(* ===== verification/TREDemo.v ===== *)
(** * Running systems of TREs

    An executable check that a sequence of inputs is one the properties speak
    about, concrete systems that instantiate them, and runs on which the code
    does not do what its trace asks for. *)

From Stdlib Require Import Ascii.
From S2P Require Import Prelude Hoare EventSched Packet IntMath Clocked Strtol TRE TREInv TREPrims TREMem TREDecode TREProps.

(** ** Checking inputs *)

Definition due_at (k : nat * tre_event) (w : World) : option Z := s_pending (w_sched w) !! k.

(** The next word of [p] is not a WAKE. *)
Definition no_wake_next (p : nat) (w : World) : bool :=
  match w_tres w !! p with
  | Some t => negb (bool_decide (t_trace t !! t_pos t = Some "WAKE"%string))
  | None => true
  end.

Definition check_input (w : World) (i : w_input) : bool :=
  match i with
  | WFire p ev _ =>
      match due_at (p, ev) w with
      | Some t => (t <? 2 ^ 62) && bool_decide (map_Forall (fun _ t' => t <= t') (s_pending (w_sched w)))
                  && no_wake_next p w && negb (bool_decide (ev = WakeEv))
      | None => false
      end
  | WResp p _ _ _ | WRetry p _ => bool_decide (is_Some (w_tres w !! p))
  | WTime t => (world_now w <=? t) && (t <? 2 ^ 62)
               && bool_decide (map_Forall (fun _ t' => t <= t') (s_pending (w_sched w)))
  end.

Lemma check_input_wf w i : check_input w i = true -> wf_winput w i.
Proof.
  destruct i as [p ev env|p cmd addr size|p env|t]; simpl.
  - unfold due_at. destruct (s_pending (w_sched w) !! (p, ev)) as [t|] eqn:Hl; [|done].
    rewrite !andb_true_iff. intros [[[Ht%Z.ltb_lt Hm%bool_decide_eq_true_1] Hw] He%negb_true_iff%bool_decide_eq_false_1].
    split; [by exists t|]. split; [|done]. intros _ tr dw d cw c q H1 _ H3.
    unfold no_wake_next in Hw. rewrite H1 in Hw. apply negb_true_iff, bool_decide_eq_false_1 in Hw. done.
  - apply bool_decide_eq_true_1.
  - apply bool_decide_eq_true_1.
  - rewrite !andb_true_iff. intros [[H1%Z.leb_le H2%Z.ltb_lt] Hm%bool_decide_eq_true_1]. auto with lia.
Qed.

(** Run the inputs, checking each; [None] when one is refused or fails. *)
Fixpoint run_checked (l : list w_input) (w : World) : option World :=
  match l with
  | [] => Some w
  | i :: l => if check_input w i
              then match w_step i w with Ok (_, w') => run_checked l w' | Err _ => None end
              else None
  end.

Lemma run_checked_reachable c now ns l w w' :
  w_reachable c now ns w -> run_checked l w = Some w' -> w_reachable c now ns w'.
Proof.
  revert w. induction l as [|i l IH]; intros w Hr; simpl; [by intros [= <-]|].
  destruct (check_input w i) eqn:Hc; [|done]. destruct (w_step i w) as [[[] w1]|e] eqn:Hs; [|done].
  apply IH. eapply wr_step; [done|by apply check_input_wf|done].
Qed.

Definition run_system (c : config) (now ns : Z) (l : list w_input) : option World :=
  match boot c (world0 now ns) with Ok (_, w) => run_checked l w | Err _ => None end.

Lemma run_system_reachable c now ns l w :
  run_system c now ns l = Some w -> w_reachable c now ns w.
Proof.
  unfold run_system. destruct (boot c (world0 now ns)) as [[[] w0]|e] eqn:Hb; [|done].
  apply run_checked_reachable. by constructor.
Qed.

(** ** A producer and a consumer *)

Definition demo_params (id : Z) : TREParams := mkParams 500 1 id 2 1000000 1000000000 false false 2.
Definition demo_env : Env := mkEnv true ReadResp 0.
Definition demo_refuse : Env := mkEnv false ReadResp 0.

Definition demo_config : config :=
  [(1%nat, demo_params 0, Some ["MTXINIT"; "10"; "0"; "MTXLOCK"; "10"; "3"; "LD"; "@4"; "100"; "("; ")";
      "LDB"; "200"; "("; "100"; ")"; "PUSH"; "1"; "0"; "MTXUNLOCK"; "10"; "0"; "EOF"]%string);
   (2%nat, demo_params 1, Some ["POP"; "0"; "0"; "MTXLOCK"; "10"; "0"; "ST"; "300"; "("; ")"; "EOF"]%string)].

Lemma demo_params_ok id : params_ok (demo_params id).
Proof. split; simpl; lia. Qed.

(** Traces are checked word by word. *)
Lemma trace_ok_dec l : forallb (fun w => match stol 16 w with Ok v => negb (v =? -1) | Err _ => true end) l = true ->
  trace_ok l.
Proof.
  intros Hf. apply Forall_forall. intros w Hw Heq.
  rewrite forallb_forall in Hf. specialize (Hf w). rewrite Heq in Hf.
  by discriminate Hf; apply list_elem_of_In.
Qed.

Lemma demo_config_wf : wf_config demo_config.
Proof.
  split; [simpl; repeat constructor; set_solver|].
  apply Forall_cons; split; [|apply Forall_singleton];
    (split; [apply demo_params_ok|apply trace_ok_dec; vm_compute; reflexivity]).
Qed.

(** The consumer waits at the queue; the producer locks the mutex, issues its
    first load and is blocked on it. *)
Definition demo_inputs : list w_input :=
  [WFire 1 TickEv demo_env; WFire 2 TickEv demo_env; WFire 1 TickEv demo_env; WFire 1 LockMutexEv demo_env;
   WFire 1 TickEv demo_env; WFire 1 TickEv demo_env].
Definition demo_blocked : World := default (world0 0 1000) (run_system demo_config 0 1000 demo_inputs).
(** The load returns, the blocking load is refused and retried. *)
Definition demo_retry : World :=
  default (world0 0 1000)
    (run_system demo_config 0 1000
       (demo_inputs ++ [WResp 1 ReadResp 256 4; WFire 1 TickEv demo_refuse; WRetry 1 demo_env])).

Lemma demo_blocked_reachable : w_reachable demo_config 0 1000 demo_blocked.
Proof. apply (run_system_reachable _ _ _ demo_inputs). vm_compute. reflexivity. Qed.
Lemma demo_retry_reachable : w_reachable demo_config 0 1000 demo_retry.
Proof.
  apply (run_system_reachable _ _ _
    (demo_inputs ++ [WResp 1 ReadResp 256 4; WFire 1 TickEv demo_refuse; WRetry 1 demo_env])).
  vm_compute. reflexivity.
Qed.

(** An unsolicited response is refused by an assertion, not by the scheduler. *)
Lemma tre_step_benign_witness :
  exists e, w_step (WResp 1 ReadResp 512 4) demo_blocked = Err e /\ benign e = true.
Proof.
  exists (EAssert "!erase || found"). split; [vm_compute; reflexivity|].
  apply (tre_step_benign demo_config 0 1000 demo_blocked (WResp 1 ReadResp 512 4));
    [apply demo_config_wf|lia|apply demo_blocked_reachable|apply check_input_wf; vm_compute; reflexivity|vm_compute; reflexivity].
Defined.

(** The consumer is suspended at the empty queue. *)
Lemma tre_single_continuation_witness : suspended demo_blocked 2.
Proof.
  assert (exists t, w_tres demo_blocked !! 2%nat = Some t) as [t Ht] by (eexists; vm_compute; reflexivity).
  destruct (tre_single_continuation demo_config 0 1000 demo_blocked 2 t) as (_ & _ & _ & _ & _ & Hq);
    [apply demo_config_wf|lia|apply demo_blocked_reachable|exact Ht|].
  refine (Hq (0, 1) (mkQueue [] 2 None (Some 2%nat)) _ (or_intror eq_refl)). vm_compute. reflexivity.
Defined.

Lemma tre_sync_invariant_witness :
  map_Forall (fun _ q => Z.of_nat (length (tq_q q)) <= tq_size q
       /\ (waitingToPush q <> None -> Z.of_nat (length (tq_q q)) = tq_size q)
       /\ (waitingToPop q <> None -> tq_q q = [])) (queues demo_blocked).
Proof.
  apply (tre_sync_invariant demo_config 0 1000 demo_blocked);
    [apply demo_config_wf|lia|apply demo_blocked_reachable].
Defined.

(** After the retry the blocking load is in flight, alone, under the watchdog. *)
Lemma tre_access_invariant_witness :
  exists t, w_tres demo_retry !! 1%nat = Some t /\ outstandingAddrs t = [(512, true)]
    /\ on (w_sched demo_retry) (1%nat, NoResponseEv).
Proof.
  assert (exists t, w_tres demo_retry !! 1%nat = Some t /\ outstandingAddrs t = [(512, true)]) as (t & Ht & Ho)
    by (eexists; vm_compute; split; reflexivity).
  exists t. split; [exact Ht|]. split; [exact Ho|].
  apply (tre_access_invariant demo_config 0 1000 demo_retry 1 t);
    [apply demo_config_wf|lia|apply demo_retry_reachable|exact Ht|by rewrite Ho].
Defined.

(** The words of a load or store entry that carry its operands. *)
Definition operands_at (t : TRE) (pc a : Z) : Prop :=
  t_trace t !! t_pos t = Some (String "@"%char (print_num 10 pc))
  /\ t_trace t !! S (t_pos t) = Some (print_num 16 a).

(** C38: the operands of a load or store survive the trace file.  When the next
    two words are a virtual PC after an at sign, printed in base 10, and an
    address printed in base 16, decoding answers that PC and that address and
    moves two words on; an address of [2^63] or more is not decoded but makes
    [stol] throw [std::out_of_range], although [Addr] holds it. *)
Theorem trace_operands_roundtrip p w t pc a :
  w_tres w !! p = Some t -> 0 <= pc < 2 ^ 63 -> 0 <= a < 2 ^ 64 ->
  operands_at t pc a ->
  read_pc_addr p w =
    if a <? 2 ^ 63
    then Ok ((Some pc, a), set_w_tres (<[p := set_pos (S (S (t_pos t))) t]> (w_tres w)) w)
    else Err EOutOfRange.
Proof.
  intros Ht Hpc Ha [H1 H2]. unfold read_pc_addr, read_addr.
  erewrite bind_run by (rewrite (readNextToken_run p w t Ht), H1; reflexivity).
  cbv beta iota. rewrite bool_decide_eq_true_2 by done.
  erewrite bind_run by (unfold lift; rewrite stol_print, (proj2 (Z.ltb_lt pc _)) by lia; reflexivity).
  rewrite bind_assoc. erewrite bind_run by (erewrite readNextToken_run by apply lookup_insert_eq; simpl; rewrite H2; reflexivity).
  rewrite bind_assoc. unfold lift at 1, mbind, M_bind. rewrite stol_print by (auto || lia).
  destruct (a <? 2 ^ 63) eqn:E; [|done]. unfold mret, M_ret. simpl.
  unfold u64, wrap. rewrite !(Z.mod_small _ (2 ^ 64)) by lia.
  rewrite (proj2 (Z.eqb_neq pc _)) by lia. by rewrite insert_insert_eq.
Qed.

Definition demo_operands : World :=
  set_w_tres {[1%nat := new_TRE (demo_params 0) ["@4096"; "deadbeef"]%string true]} (world0 0 1000).
Lemma trace_operands_roundtrip_witness :
  exists w', read_pc_addr 1 demo_operands = Ok ((Some 4096, 3735928559), w').
Proof.
  eexists. rewrite (trace_operands_roundtrip 1 demo_operands
    (new_TRE (demo_params 0) ["@4096"; "deadbeef"]%string true) 4096 3735928559);
    [reflexivity|reflexivity|lia|lia|split; reflexivity].
Defined.

(** ** Where the code departs from the trace *)

(** A stall that depends on a blocking load in flight: the dependency list is
    read before the blocking access is looked up, so the assertion that no
    dependency has been recorded yet fails. *)
Definition stall_config : config :=
  [(1%nat, demo_params 0, Some ["LDB"; "100"; "("; ")"; "STALL"; "5"; "("; "100"; ")"; "EOF"]%string)].
Theorem stall_after_blocking_load_asserts :
  match boot stall_config (world0 0 1000) with
  | Ok (_, w) =>
      match w_step (WFire 1 TickEv demo_env) w with
      | Ok (_, w1) => w_step (WFire 1 TickEv demo_env) w1 = Err (EAssert "blockedPkt.deps.empty()")
      | Err _ => False
      end
  | Err _ => False
  end.
Proof. vm_compute. reflexivity. Qed.

(** The same dependency of a load is handled: the load waits. *)
Definition load_config : config :=
  [(1%nat, demo_params 0, Some ["LDB"; "100"; "("; ")"; "LD"; "@7"; "200"; "("; "100"; ")"; "EOF"]%string)].
Definition load_issued : list TPacket :=
  match run_system load_config 0 1000
    [WFire 1 TickEv demo_env; WFire 1 TickEv demo_env; WResp 1 ReadResp 256 4; WFire 1 TickEv demo_env] with
  | Some w => map snd (w_issued w)
  | None => []
  end.

(** A blocked load loses the virtual PC of its trace entry: the saved packet
    has no field for it. *)
Theorem blocked_load_loses_pc :
  load_issued = [mkTPacket ReadReq 256 4 false 0 None; mkTPacket ReadReq 512 4 false 0 None].
Proof. vm_compute. reflexivity. Qed.

(** Destroying a TRE that found no trace file deletes pointers that were never
    set (and has decremented a counter that its constructor did not increment). *)
Theorem destroy_without_trace p pr w :
  (construct_TRE p pr None;; destruct_TRE p) w = Err (EUndefined "delete of an uninitialised pointer").
Proof.
  unfold construct_TRE, destruct_TRE. rewrite bind_modify, bind_modify.
  by rewrite (bind_gets_tre _ _ _ _ (new_TRE pr [] false)) by apply lookup_insert_eq.
Qed.

(** [wake] refuses processing element 0: the argument doubles as a "set" flag. *)
Theorem wake_pe0_asserts p t w :
  w_tres w !! p = Some t -> data t = 0 -> wake p w = Err (EAssert "data").
Proof. intros Ht Hd. unfold wake. rewrite (bind_gets_tre _ _ _ _ t) by done. by rewrite Hd. Qed.

(** Boot and run the inputs as they come, without the conditions of [wf_winput]. *)
Definition run_unchecked (c : config) (l : list w_input) : res World :=
  match (boot c;; forM_ l w_step) (world0 0 1000) with Ok (_, w) => Ok w | Err e => Err e end.
Definition ticks (l : list nat) : list w_input := map (fun p => WFire p TickEv demo_env) l.

(** A barrier for [count] TREs, and a WAKE of the one that has arrived at it. *)
Definition wake_config (count : string) : config :=
  [(1%nat, demo_params 0, Some ["BARINIT"; "10"; count; "0"; "WAKE"; "1"; "0"; "STALL"; "5"; "("; ")"; "EOF"]%string);
   (2%nat, demo_params 1, Some ["BARWAIT"; "10"; "0"; "BARWAIT"; "10"; "0"; "EOF"]%string)].

(** [wake] does not ask what its target waits for.  A TRE woken while it waits
    at a barrier leaves without the others and stays in the list of those that
    have arrived: at the next wait it is entered a second time, and if that
    completes the barrier, its tick is scheduled twice. *)
Theorem wake_at_barrier_arrives_twice :
  (exists w, run_unchecked (wake_config "3") (ticks [1; 2; 1; 2]%nat) = Ok w
     /\ barrierMap w !! 16 = Some (mkBarrier 3 [2; 2]%nat))
  /\ run_unchecked (wake_config "2") (ticks [1; 2; 1; 2]%nat) = Err (EAssert "!event->scheduled()").
Proof. split; [eexists; split; vm_compute; reflexivity|vm_compute; reflexivity]. Qed.

(** A blocking load of address -1, then a load of address 0x100. *)
Definition sentinel_config : config :=
  [(1%nat, demo_params 0, Some ["LDB"; "-1"; "("; ")"; "LD"; "100"; "("; ")"; "EOF"]%string)].

(** The blocking access whose address is the sentinel does not block: the load
    behind it is issued while it is in flight. *)
Theorem sentinel_load_does_not_block :
  exists w t, run_unchecked sentinel_config (ticks [1; 1]%nat) = Ok w /\ w_tres w !! 1%nat = Some t
    /\ outstandingAddrs t = [(INVALID_PADDR, true); (256, false)].
Proof. do 2 eexists. split_and!; vm_compute; reflexivity. Qed.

·····

**How to complete this task:**
Would you copy, unchanged, the stretch of the records above that begins at the line containing "Lemma run_system_reachable c" and ends at the line containing "Definition demo_config : config", and only that?

**Solution to this problem:**
Lemma run_system_reachable c now ns l w :
  run_system c now ns l = Some w -> w_reachable c now ns w.
Proof.
  unfold run_system. destruct (boot c (world0 now ns)) as [[[] w0]|e] eqn:Hb; [|done].
  apply run_checked_reachable. by constructor.
Qed.

(** ** A producer and a consumer *)

Definition demo_params (id : Z) : TREParams := mkParams 500 1 id 2 1000000 1000000000 false false 2.
Definition demo_env : Env := mkEnv true ReadResp 0.
Definition demo_refuse : Env := mkEnv false ReadResp 0.

Definition demo_config : config :=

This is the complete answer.